All you absolutely have to know to guarantee that you get a whacking great portion of exotic in exchange for your investment in a trip to Marrakesh is Jemaa el-Fnaa.

This is the historic centre of this thousand year old city and it condenses so much North African Arabian culture into one spot and one afternoon that it almost seems delightfully cliché. In fact, during the day it’s relatively tame, with mostly fresh juice vendors and trained Barbary apes dancing for coins and snake charmers actually charming snakes with actual pungi (the wheezy and apparently wholly unnecessary flute employed, apparently, for theatrical effect) and of course the souk — the famous markets at which the locals get literally all their basics and tourists get taken for a friendly ride.

It’s in the evening that Jemaa el-Fnaa lights up and heats up dinner and a show. The food stalls have somehow acquired the reputation of being there for tourists and I’m assured that this is simply not true. Indeed, if it were, there’d probably be a lot fewer whole goat heads and pots of hot snail on display. In any case it’s all good and cheap and healthy but go with your instincts and eat only cooked food and don’t give in to pressure tactics (although it’s tremendous fun looking as though you would). Try a little goat’s head or some beef stew. Have the ubiquitous Harira soup (tomato and lentil soup, not unlike the sauce you get with couscous but much heartier) which, while spicy, is not spicy hot and really, either way, you have to have Harira.

The show never stops and indeed it overlaps in time and place. There are buskers of all sorts — acrobatic dancers, magicians, fire-eaters, soothsayers and story-tellers (in Arabic or Berber but it’s still a spectacle). It’s noisy and chaotic and it’s exactly what you signed on for when you decided to visit Marrakesh  It can seem a little intimidating and like anywhere else in the world you need to be careful but don’t let the atmosphere exaggerate the risk of pickpockets — you’re in a well-policed, well-behaved crowd of friendly people who want you to come back next year.

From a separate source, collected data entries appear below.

Definition arithmetic_value (outcome : Checked) (signed : bool) (result_type : TypeExpr)
    : fault_result ConstValue :=
  match result_type with
  | TResult ok error =>
      Ok (mkConstValue result_type
        (DResult match outcome with
                 | CheckedValue signed_value unsigned_value =>
                     ROk (mkConstValue ok (if signed then DSInt signed_value else DUInt unsigned_value))
                 | CheckedFailure code =>
                     RErr (mkConstValue error (DBuiltinFailure (mkBuiltinFailureValue BFArithmetic code)))
                 end))
  | _ => Err Fault
  end.

(** ** The mathematical integers of a width *)

Definition width_min (signed : bool) (bits : N) : Z := if signed then - 2 ^ (Z.of_N bits - 1) else 0.
Definition width_max (signed : bool) (bits : N) : Z :=
  if signed then 2 ^ (Z.of_N bits - 1) - 1 else 2 ^ Z.of_N bits - 1.
Definition in_width (signed : bool) (bits : N) (z : Z) : bool :=
  (width_min signed bits <=? z) && (z <=? width_max signed bits).

(** The number an operand stands for, when it has the form and the width. *)
Definition operand_number (signed : bool) (bits : N) (d : ConstData) : option Z :=
  match d with
  | DSInt z => if signed && in_width true bits z then Some z else None
  | DUInt n => if negb signed && in_width false bits (Z.of_N n) then Some (Z.of_N n) else None
  | _ => None
  end.

(** A number in the representation of the kernel. *)
Definition number_pair (signed : bool) (z : Z) : Z * N := if signed then (z, 0%N) else (0, Z.to_N z).
Definition number_value (signed : bool) (z : Z) : Checked :=
  CheckedValue (fst (number_pair signed z)) (snd (number_pair signed z)).

Definition exact_value (signed : bool) (bits : N) (z : Z) : Checked :=
  if in_width signed bits z then number_value signed z else CheckedFailure ARITHMETIC_OVERFLOW.

(** The contract table: the exact result over the integers.  A quotient is
    truncated; the remainder of the least number by minus one is an overflow,
    as its quotient is; a shift right is the floor of the quotient. *)
Definition exact_binary (opcode : Opcode) (signed : bool) (bits : N) (x y : Z) : Checked :=
  match opcode with
  | OpIntAddChecked => exact_value signed bits (x + y)
  | OpIntSubChecked => exact_value signed bits (x - y)
  | OpIntMulChecked => exact_value signed bits (x * y)
  | OpIntDivChecked =>
      if y =? 0 then CheckedFailure ARITHMETIC_DIVIDE_BY_ZERO else exact_value signed bits (Z.quot x y)
  | OpIntRemChecked =>
      if y =? 0 then CheckedFailure ARITHMETIC_DIVIDE_BY_ZERO
      else if in_width signed bits (Z.quot x y) then number_value signed (Z.rem x y)
      else CheckedFailure ARITHMETIC_OVERFLOW
  | OpIntShlChecked =>
      if Z.of_N bits <=? y then CheckedFailure ARITHMETIC_INVALID_SHIFT
      else exact_value signed bits (x * 2 ^ y)
  | _ =>
      if Z.of_N bits <=? y then CheckedFailure ARITHMETIC_INVALID_SHIFT
      else number_value signed (x / 2 ^ y)
  end.

Definition exact_integer (opcode : Opcode) (signed : bool) (bits : N) (operands : list ConstData)
    : fault_result Checked :=
  match opcode, operands with
  | (OpIntAddChecked | OpIntSubChecked | OpIntMulChecked | OpIntDivChecked | OpIntRemChecked), [d; e] =>
      match operand_number signed bits d, operand_number signed bits e with
      | Some x, Some y => Ok (exact_binary opcode signed bits x y)
      | _, _ => Err Fault
      end
  | OpIntNegChecked, [d] =>
      match operand_number signed bits d with
      | Some x => Ok (exact_value signed bits (- x))
      | None => Err Fault
      end
  | (OpIntShlChecked | OpIntShrChecked), [d; e] =>
      match operand_number signed bits d, operand_number false 32 e with
      | Some x, Some y => Ok (exact_binary opcode signed bits x y)
      | _, _ => Err Fault
      end
  | _, _ => Err Fault
  end.

(** ** The bounds of a width *)

Lemma is_epoch_1_cases bits :
  is_epoch_1 bits = true <-> bits = 8%N \/ bits = 16%N \/ bits = 32%N \/ bits = 64%N \/ bits = 128%N.
Proof. unfold is_epoch_1. lia. Qed.

(** Every fact about the five widths, by cases on the width. *)
Ltac each_width H :=
  apply is_epoch_1_cases in H; destruct H as [H|[H|[H|[H|H]]]]; subst.

Lemma signed_bounds_eq bits :
  is_epoch_1 bits = true -> signed_bounds bits = (width_min true bits, width_max true bits).
Proof. intros H. each_width H; reflexivity. Qed.

Lemma unsigned_max_eq bits :
  is_epoch_1 bits = true -> Z.of_N (unsigned_max bits) = width_max false bits.
Proof. intros H. each_width H; reflexivity. Qed.

Lemma signed_range bits :
  is_epoch_1 bits = true ->
  - 2 ^ 127 <= width_min true bits < 0 /\ width_max true bits = - width_min true bits - 1.
Proof. intros H. each_width H; vm_compute; repeat split; congruence. Qed.

Lemma unsigned_range bits :
  is_epoch_1 bits = true -> width_min false bits = 0 /\ 0 < width_max false bits < 2 ^ 128.
Proof. intros H. each_width H; vm_compute; repeat split; congruence. Qed.

Lemma fits_eq signed bits z :
  is_epoch_1 bits = true -> (signed = true \/ 0 <= z) ->
  fits signed bits (fst (number_pair signed z)) (snd (number_pair signed z)) = in_width signed bits z.
Proof.
  intros Hw Hz. unfold fits, in_width. destruct signed; cbn [number_pair fst snd].
  - rewrite signed_bounds_eq by done. done.
  - destruct Hz as [|Hz]; [done|]. pose proof (unsigned_max_eq _ Hw). unfold width_min. lia.
Qed.

Lemma read_operand_eq signed bits d :
  is_epoch_1 bits = true ->
  read_operand signed bits d = match operand_number signed bits d with
                               | Some z => Ok (number_pair signed z)
                               | None => Err Fault
                               end.
Proof.
  intros Hw. unfold read_operand, operand_number. destruct d; try done; destruct signed; try done;
    cbn [mbind result_bind andb negb fst snd].
  - pose proof (fits_eq true bits x Hw (or_introl eq_refl)) as E. cbn [number_pair fst snd] in E.
    rewrite E. by destruct (in_width true bits x).
  - pose proof (fits_eq false bits (Z.of_N x) Hw (or_intror (N2Z.is_nonneg _))) as E.
    cbn [number_pair fst snd] in E. rewrite N2Z.id in E. rewrite E.
    destruct (in_width false bits (Z.of_N x)); [|done]. cbn [number_pair]. by rewrite N2Z.id.
Qed.

Lemma operand_number_range signed bits d z :
  operand_number signed bits d = Some z -> in_width signed bits z = true.
Proof.
  unfold operand_number. destruct d; try done; destruct signed; cbn; try done; case_match; by intros [= <-].
Qed.

(** ** The kernel computes the contract table *)

Section exactness.
Context (signed : bool) (bits : N).
Hypothesis Hwidth : is_epoch_1 bits = true.

Lemma in_width_i128 z : in_width true bits z = true -> is_i128 z = true.
Proof using Hwidth.
  pose proof (signed_range _ Hwidth). unfold in_width, is_i128, I128_MIN, I128_MAX. lia.
Qed.

Lemma in_width_u128 n : in_width false bits (Z.of_N n) = true -> is_u128 n = true.
Proof using Hwidth.
  pose proof (unsigned_range _ Hwidth). unfold in_width, is_u128, U128_MAX. lia.
Qed.

Lemma ranged_signed z u : ranged true bits (as_i128 z) u = exact_value true bits z.
Proof using Hwidth.
  unfold ranged, as_i128, exact_value. pose proof (in_width_i128 z).
  pose proof (fits_eq true bits z Hwidth (or_introl eq_refl)) as E. cbn [number_pair fst snd] in E.
  destruct (is_i128 z); [by rewrite E|]. destruct (in_width true bits z); [|done]. naive_solver.
Qed.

The next morning just go back to the square, this time to use it as a starting point from which to explore the city. Along the north-eastern edge are narrow time portals into the old, fortified city in which people live and do business and never-the-less contribute to the distinct sensation that this is what M Marrakesh looked like a thousand years ago.

From Jemaa el-Fnaa you should also easily find your way to Koutoubia Mosque, yet another iconic Moroccan contribution to the visual shorthand that to most of the world means North Africa. You can’t visit the mosque but in fact what you really want to do is take it in from the surrounding gardens, admire the building itself and absorb the comprehensive atmosphere during the call to prayers. Return again at night to get a completely different and equally stunning perspective under floodlights.

Everything above is true but it’s not the whole story. Jemaa el-Fnaa is very convenient and entertaining all on its own but it’s merely a very good starting point from which to visit Marrakesh’s exhausting, exotic and extraordinary legacy.